**Description of the task:**
Lines in the entries below where the word "unit" shows up should each be copied.

(Data records)

(** X20.  However the bouncer answers and however the method ends, the two
    lookups hand back the same tests in the same order: name, version,
    inputs and missing helpers are untouched and a test that came with a
    collector keeps it; with [no_collector] set, [lookupTestHelpers]
    changes no collector at all. *)
Theorem lookups_keep_tests
    (lookupTestCollector : list required_net_test -> result (list provided_net_test))
    (lookupTestHelpers : list string -> result (gmap string helper_answer))
    (no_collector : bool) (loaders : list NetTestLoader) :
  Forall2 (fun l l' =>
             testName l' = testName l /\ testVersion l' = testVersion l
             /\ inputFiles l' = inputFiles l
             /\ missingTestHelpers l' = missingTestHelpers l
             /\ (truthy_str (collector l) = true -> collector l' = collector l))
    loaders (lookupCollector lookupTestCollector no_collector loaders).2.1
  /\ Forall2 (fun l l' =>
                (testName l' = testName l /\ testVersion l' = testVersion l
                 /\ inputFiles l' = inputFiles l
                 /\ missingTestHelpers l' = missingTestHelpers l
                 /\ (truthy_str (collector l) = true -> collector l' = collector l))
                /\ (no_collector = true -> collector l' = collector l))
       loaders (lookupTestHelpers_deck lookupTestHelpers no_collector loaders).2.1.
Proof.
  split.
  - unfold lookupCollector.
    destruct (negb (requires_test_helpers loaders) && _);
      [apply Forall2_same; intros; repeat split; auto|].
    destruct (lookupTestCollector _) as [provided|e];
      [|apply Forall2_same; intros; repeat split; auto].
    apply assign_collectors_keeps.
  - unfold lookupTestHelpers_deck.
    destruct (bool_decide _ && _);
      [apply Forall2_same; intros; repeat split; auto|].
    destruct (lookupTestHelpers _) as [resp|e];
      [|apply Forall2_same; intros; repeat split; auto].
    apply assign_from_helpers_keeps.
Qed.



(** X22.  When [lookupTestHelpers] completes, collectors are not switched
    off and no entry of the bouncer's answer carries an empty collector,
    every test has a collector that the code's own test reads as one, a
    string that is not empty, and every missing helper has its address
    under its option in both [localOptions] and [testHelpers]. *)
Theorem lookupTestHelpers_resolved
    (lookupTestHelpers : list string -> result (gmap string helper_answer))
    (asked : bool) (loaders ls' : list NetTestLoader) :
  lookupTestHelpers_deck lookupTestHelpers false loaders = (asked, (ls', Ok tt)) ->
  (forall names response name a,
     lookupTestHelpers names = Ok response -> response !! name = Some a ->
     h_collector a <> EmptyString) ->
  Forall (fun l' =>
            truthy_str (collector l') = true
            /\ forall o n, In (o, n) (missingTestHelpers l') ->
                 exists a, localOptions l' !! o = Some a /\ testHelpers l' !! o = Some a)
    ls'.
Proof.
  unfold lookupTestHelpers_deck. intros H Hgood. revert H.
  destruct (bool_decide _ && negb (requires_collector false loaders)) eqn:Hc.
  - intros [= <- <-]. apply andb_prop in Hc as [Hh Hcol].
    apply bool_decide_eq_true_1 in Hh. apply negb_true_iff in Hcol.
    pose proof (no_missing_of_concat _ Hh) as Hm.
    pose proof (collectors_of_flag _ Hcol) as Hf.
    rewrite Forall_forall in Hm, Hf |- *. intros l Hl. split; [auto|].
    rewrite (Hm l Hl). intros o n [].
  - destruct (lookupTestHelpers _) as [resp|e] eqn:Hlk; [|discriminate].
    intros [= <- H].
    exact (assign_from_helpers_resolved resp loaders ls'
             (fun name a => Hgood _ _ name a Hlk) H).
Qed.

Lemma lookupTestHelpers_resolved_witness :
  Forall (fun l' =>
            truthy_str (collector l') = true
            /\ forall o n, In (o, n) (missingTestHelpers l') ->
                 exists a, localOptions l' !! o = Some a /\ testHelpers l' !! o = Some a)
    [Fixture2.test_with_helper].
Proof.
  apply (lookupTestHelpers_resolved (fun _ => Ok Fixture2.helper_answers)
           true [Fixture2.test_missing_helper]).
  - vm_compute. reflexivity.
  - intros names response name a [= <-] Ha. unfold Fixture2.helper_answers in Ha.
    apply lookup_singleton_Some in Ha as [_ <-]. discriminate.
Defined.

(** X23.  [insert] appends the test exactly when it does not raise, and a
    raising call leaves the list of tests alone.  A test is accepted with
    an [http://] collector only under [insecure_collector], with an
    [https://] collector only on Twisted 14.0.2 or later, and after a
    [MissingTestHelper] only on a deck with a bouncer, which then requires
    Tor; a deck that requires Tor keeps doing so. *)
Theorem insert_policy (cfg : config) (checkOptions : result unit)
    (loader_requiresTor : bool) (l : NetTestLoader) (d d' : deck) (r : result unit) :
  insert cfg checkOptions loader_requiresTor l d = (d', r) ->
  bouncer d' = bouncer d
  /\ (requiresTor d = true -> requiresTor d' = true)
  /\ netTestLoaders d'
     = match r with
       | Ok _ => (netTestLoaders d ++ [l])%list
       | Raise _ => netTestLoaders d
       end
  /\ (r = Ok tt ->
      (forall c, collector l = Some c -> Str.startswith c "http://" = true ->
         insecure_collector cfg = true)
      /\ (forall c, collector l = Some c -> Str.startswith c "https://" = true ->
            version_lt (twisted_version cfg) _twisted_14_0_2_version = false)
      /\ (forall e, checkOptions = Raise e ->
            is_MissingTestHelper e = true /\ bouncer d <> EmptyString
            /\ requiresTor d' = true)
      /\ (checkOptions = Ok tt -> loader_requiresTor = true -> requiresTor d' = true)).
Proof.
  unfold insert.
  set (checked := match checkOptions with Ok _ => _ | Raise e => _ end).
  assert (Hchk : bouncer checked.1 = bouncer d
                  /\ (requiresTor d = true -> requiresTor checked.1 = true)
                  /\ netTestLoaders checked.1 = netTestLoaders d
                  /\ (checked.2 = Ok tt ->
                      (forall e, checkOptions = Raise e ->
                         is_MissingTestHelper e = true /\ bouncer d <> EmptyString
                         /\ requiresTor checked.1 = true)
                      /\ (checkOptions = Ok tt -> loader_requiresTor = true ->
                          requiresTor checked.1 = true))).
  { subst checked. destruct checkOptions as [[]|e].
    - destruct loader_requiresTor; cbn; repeat split; auto; try discriminate.
    - destruct (is_MissingTestHelper e) eqn:He; [|cbn; repeat split; auto; discriminate].
      destruct (Str.eqb (bouncer d) EmptyString) eqn:Hb;
        [cbn; repeat split; auto; discriminate|].
      apply eqb_false in Hb. cbn. repeat split; auto; try discriminate; congruence. }
  destruct Hchk as (Hb & Ht & Hl & Hok).
  destruct (checked.2) as [[]|e] eqn:Hc.
  2:{ intros [= <- <-].
      split; [exact Hb|split; [exact Ht|split; [exact Hl|intros [=]]]]. }
  specialize (Hok eq_refl). destruct Hok as [Hraise Htor].
  destruct (collector l) as [c|] eqn:Hcol.
  2:{ cbn. intros [= <- <-]. cbn [bouncer requiresTor netTestLoaders].
      split; [exact Hb|split; [exact Ht|split; [rewrite Hl; reflexivity|]]].
      intros _. split; [|split; [|split; [exact Hraise|exact Htor]]].
      - intros c [=].
      - intros c [=]. }
  destruct (Str.startswith c "https://") eqn:Hs.
  - rewrite (startswith_https_truthy c Hs). cbn [andb].
    destruct (version_lt _ _) eqn:Hv; intros [= <- <-].
    + split; [exact Hb|split; [exact Ht|split; [exact Hl|intros [=]]]].
    + cbn [bouncer requiresTor netTestLoaders].
      split; [exact Hb|split; [exact Ht|split; [rewrite Hl; reflexivity|]]].
      intros _. split; [|split; [|split; [exact Hraise|exact Htor]]].
      * intros c0 [= <-] H0. apply startswith_http_not_https in H0 as [H0 _]. congruence.
      * intros c0 _ _. first [exact Hv|reflexivity].
  - rewrite andb_false_r.
    destruct (Str.startswith c "http://") eqn:Hh.
    + rewrite (proj2 (startswith_http_not_https c Hh)). cbn [andb].
      destruct (insecure_collector cfg) eqn:Hi; cbn [negb]; intros [= <- <-].
      * cbn [bouncer requiresTor netTestLoaders].
        split; [exact Hb|split; [exact Ht|split; [rewrite Hl; reflexivity|]]].
        intros _. split; [|split; [|split; [exact Hraise|exact Htor]]].
        -- intros c0 _ _. reflexivity.
        -- intros c0 [= <-] H0. congruence.
      * split; [exact Hb|split; [exact Ht|split; [exact Hl|intros [=]]]].
    + rewrite andb_false_r. intros [= <- <-].
      cbn [bouncer requiresTor netTestLoaders].
      split; [exact Hb|split; [exact Ht|split; [rewrite Hl; reflexivity|]]].
      intros _. split; [|split; [|split; [exact Hraise|exact Htor]]].
      * intros c0 [= <-] H0. congruence.
      * intros c0 [= <-] H0. congruence.
Qed.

**Task output:**
Theorem insert_policy (cfg : config) (checkOptions : result unit)
    (loader_requiresTor : bool) (l : NetTestLoader) (d d' : deck) (r : result unit) :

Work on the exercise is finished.